═══ RECORDED DATA

Lemma size_t_small z : 0 <= z < 2 ^ 64 -> size_t z = z.
Proof. intros H. unfold size_t. by apply Z.mod_small. Qed.

Lemma length_header_block_cons l lines :
  length (header_block (l :: lines)) = (length l + 2 + length (header_block lines))%nat.
Proof. unfold header_block. simpl. rewrite !length_app. simpl. lia. Qed.

(** The first loop on a well-formed header block: it reaches the empty
    line exactly when the lines and the empty line fit the slots that are
    left, and it records the start and the end of every line it sees. *)
Lemma parse_headers_lines_block lines : forall fuel pre hs n rest buffer_end ok hs' n',
  Forall header_line lines ->
  length hs = N_HEADER_START -> (n <= N_HEADER_START)%nat -> Nat.Even n ->
  Z.of_nat buffer_end < 2 ^ 64 ->
  (length pre + length (header_block lines) <= buffer_end)%nat ->
  parse_headers_lines fuel (pre ++ header_block lines ++ rest) buffer_end (length pre) hs n
  = Some (ok, hs', n') ->
  ok = bool_decide (n + 2 * length lines < N_HEADER_START)%nat
  /\ n' = ((n + 2 * (length lines + 1)) `min` N_HEADER_START)%nat
  /\ take n' hs' = take n hs ++ take (N_HEADER_START - n) (line_pointers (length pre) lines).
Proof.
  unfold N_HEADER_START.
  induction lines as [|l lines IH];
    intros fuel pre hs n rest buffer_end ok hs' n' Hlines Hlen Hn Heven Hend Hfit Hrun;
    (destruct fuel as [|fuel]; [done|]); simpl in Hrun; unfold N_HEADER_START in Hrun;
    (destruct (Nat.ltb_spec n 64) as [Hlt|Hge]; simpl in Hrun;
     [|injection Hrun as <- <- <-;
       replace n with 64%nat by lia; rewrite bool_decide_eq_false_2 by lia;
       split; [done|]; split; [lia|]; by rewrite Nat.sub_diag, take_0, app_nil_r]);
    (assert (Hn2 : (n + 2 <= 64)%nat) by (destruct Heven as [k ->]; lia)).
  - (* the empty line *)
    unfold header_block in Hrun, Hfit. simpl in Hrun, Hfit.
    pose proof (memchr_found pre [] (LF :: rest) CR
                  (size_t (Z.of_nat buffer_end - Z.of_nat (length pre)))) as Hm.
    simpl in Hm. rewrite Nat.add_0_r in Hm. rewrite Hm in Hrun.
    2:{ apply not_elem_of_nil. }
    2:{ rewrite size_t_small; lia. }
    rewrite Nat.eqb_refl in Hrun. injection Hrun as <- <- <-.
    rewrite bool_decide_eq_true_2 by (simpl; lia).
    split; [done|]. split; [simpl; lia|].
    replace ((n + 2 * (0 + 1)) `min` 64)%nat with (n + 2)%nat by lia.
    rewrite take_insert_pair by lia. f_equal.
    destruct (64 - n)%nat as [|[|k]] eqn:Hk; [lia..|]. simpl. by rewrite take_nil.
  - (* a header line *)
    apply Forall_cons in Hlines as [[Hne Hcr] Hlines].
    rewrite length_header_block_cons in Hfit.
    assert (Hm : pre ++ header_block (l :: lines) ++ rest
                 = pre ++ l ++ CR :: ([LF] ++ header_block lines ++ rest)).
    { unfold header_block. simpl. by rewrite <- !app_assoc. }
    rewrite Hm in Hrun. rewrite memchr_found in Hrun; [|done|].
    2:{ rewrite size_t_small; lia. }
    destruct (Nat.eqb_spec (length pre + length l) (length pre)) as [Heq|_].
    { destruct l; [done|]. simpl in Heq. lia. }
    assert (Hm' : pre ++ l ++ CR :: ([LF] ++ header_block lines ++ rest)
                  = (pre ++ l ++ [CR; LF]) ++ header_block lines ++ rest).
    { by rewrite <- !app_assoc. }
    assert (Hp' : (length pre + length l + 2)%nat = length (pre ++ l ++ [CR; LF])).
    { rewrite !length_app. simpl. lia. }
    rewrite Hm', Hp' in Hrun.
    apply IH in Hrun as (H1 & H2 & H3); try done.
    + split.
      { rewrite H1. simpl length. apply bool_decide_ext. lia. }
      split; [simpl length; lia|].
      rewrite H3, take_insert_pair by lia. rewrite <- app_assoc. f_equal.
      rewrite <- Hp'. simpl line_pointers.
      destruct (64 - n)%nat as [|[|k]] eqn:Hk; [lia..|].
      replace (64 - (n + 2))%nat with k by lia. reflexivity.
    + by rewrite !length_insert.
    + destruct Heven as [k ->]. exists (S k). lia.
    + rewrite <- Hp'. lia.
Qed.
Lemma mark_ok_mono card called called' i :
  mark_ok card called i → (∀ n, n ∈ called → n ∈ called') →
  mark_ok card called' i.
Proof.
  intros (Hi & v & Hcell & Hv) Hsub. split; [done|]. exists v.
  split; [done|]. by eapply eligible_mono.
Qed.

Lemma mark_ok_free card called : valid_card card → mark_ok card called freeIndex.
Proof.
  intros (_ & Hfree & _). split; [by compute|]. exists FREE.
  split; [exact Hfree|by left].
Qed.

(** The index that [markCell] adds is the index of the cell it looked at. *)
Lemma mark_ok_cell (card : Card) called row col column :
  valid_card card →
  at_index card col = Some column →
  eligible (default Undefined (at_index column row)) called →
  0 ≤ row < 5 ∧ 0 ≤ col < 5 ∧ mark_ok card called (row * 5 + col).
Proof.
  intros ([Hlen Hcols] & _) Hcol Hel.
  destruct (at_index column row) as [v|] eqn:Hrow;
    [|by destruct Hel as [?|(n & ? & _)]].
  cbn [default from_option] in Hel.
  pose proof Hcol as Hcol'. pose proof Hrow as Hrow'.
  apply at_index_Some in Hcol' as [Hc0 Hc]. apply at_index_Some in Hrow' as [Hr0 Hr].
  assert (Hlen' : length column = 5%nat).
  { rewrite Forall_forall in Hcols. apply Hcols. by eapply list_elem_of_lookup_2. }
  apply lookup_lt_Some in Hc, Hr.
  assert (Hmod : (row * 5 + col) `mod` 5 = col).
  { symmetry. apply (Z.mod_unique_pos _ _ row); lia. }
  assert (Hdiv : (row * 5 + col) `div` 5 = row).
  { symmetry. apply (Z.div_unique_pos _ _ _ col); lia. }
  split; [lia|]. split; [lia|]. split; [lia|].
  exists v. split; [|done]. unfold cell_at. by rewrite Hmod, Hdiv, Hcol.
Qed.

Lemma play_inv_new room : play_inv (newBingoGame room).
Proof. split_and!; [done|done|by intros []|by intros ? ? ?%elem_of_nil]. Qed.

Lemma play_inv_set g socketId player' :
  play_inv g →
  (∀ i, i ∈ markedCells player' → mark_ok (card player') (calledNumbers g) i) →
  play_inv (with_players g (JsMap.set socketId player' (players g))).
Proof.
  intros (Hw & Hcur & Hne & Hmarks) Hnew. split_and!; [done..|].
  intros sid p [Heq|Hin]%elem_of_set; [|by eapply Hmarks].
  by apply pair_equal_spec in Heq as [-> ->].
Qed.

Lemma play_inv_fields g g' :
  play_inv g →
  calledNumbers g' = calledNumbers g → currentNumber g' = currentNumber g →
  players g' = players g →
  (gameState g' = waiting → gameState g = waiting) →
  (gameState g = waiting → gameState g' = waiting) →
  play_inv g'.
Proof.
  intros (Hw & Hcur & Hne & Hmarks) Hcalled Hcurrent Hps Hs1 Hs2.
  unfold play_inv. rewrite Hcalled, Hcurrent, Hps. split_and!; try done.
  - intros H. by apply Hw, Hs1.
  - intros H. apply Hne. intros H'. by apply H, Hs2.
Qed.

══════

- _WORK TASK_: What you give back should be exactly the lines of the data above from the line with "by rewrite !length_insert." through the line with "(∀ i, i ∈ markedCells", both of those included, and nothing more.

- _REPLY TO THE EXERCISE_:
    + by rewrite !length_insert.
    + destruct Heven as [k ->]. exists (S k). lia.
    + rewrite <- Hp'. lia.
Qed.
Lemma mark_ok_mono card called called' i :
  mark_ok card called i → (∀ n, n ∈ called → n ∈ called') →
  mark_ok card called' i.
Proof.
  intros (Hi & v & Hcell & Hv) Hsub. split; [done|]. exists v.
  split; [done|]. by eapply eligible_mono.
Qed.

Lemma mark_ok_free card called : valid_card card → mark_ok card called freeIndex.
Proof.
  intros (_ & Hfree & _). split; [by compute|]. exists FREE.
  split; [exact Hfree|by left].
Qed.

(** The index that [markCell] adds is the index of the cell it looked at. *)
Lemma mark_ok_cell (card : Card) called row col column :
  valid_card card →
  at_index card col = Some column →
  eligible (default Undefined (at_index column row)) called →
  0 ≤ row < 5 ∧ 0 ≤ col < 5 ∧ mark_ok card called (row * 5 + col).
Proof.
  intros ([Hlen Hcols] & _) Hcol Hel.
  destruct (at_index column row) as [v|] eqn:Hrow;
    [|by destruct Hel as [?|(n & ? & _)]].
  cbn [default from_option] in Hel.
  pose proof Hcol as Hcol'. pose proof Hrow as Hrow'.
  apply at_index_Some in Hcol' as [Hc0 Hc]. apply at_index_Some in Hrow' as [Hr0 Hr].
  assert (Hlen' : length column = 5%nat).
  { rewrite Forall_forall in Hcols. apply Hcols. by eapply list_elem_of_lookup_2. }
  apply lookup_lt_Some in Hc, Hr.
  assert (Hmod : (row * 5 + col) `mod` 5 = col).
  { symmetry. apply (Z.mod_unique_pos _ _ row); lia. }
  assert (Hdiv : (row * 5 + col) `div` 5 = row).
  { symmetry. apply (Z.div_unique_pos _ _ _ col); lia. }
  split; [lia|]. split; [lia|]. split; [lia|].
  exists v. split; [|done]. unfold cell_at. by rewrite Hmod, Hdiv, Hcol.
Qed.

Lemma play_inv_new room : play_inv (newBingoGame room).
Proof. split_and!; [done|done|by intros []|by intros ? ? ?%elem_of_nil]. Qed.

Lemma play_inv_set g socketId player' :
  play_inv g →
  (∀ i, i ∈ markedCells player' → mark_ok (card player') (calledNumbers g) i) →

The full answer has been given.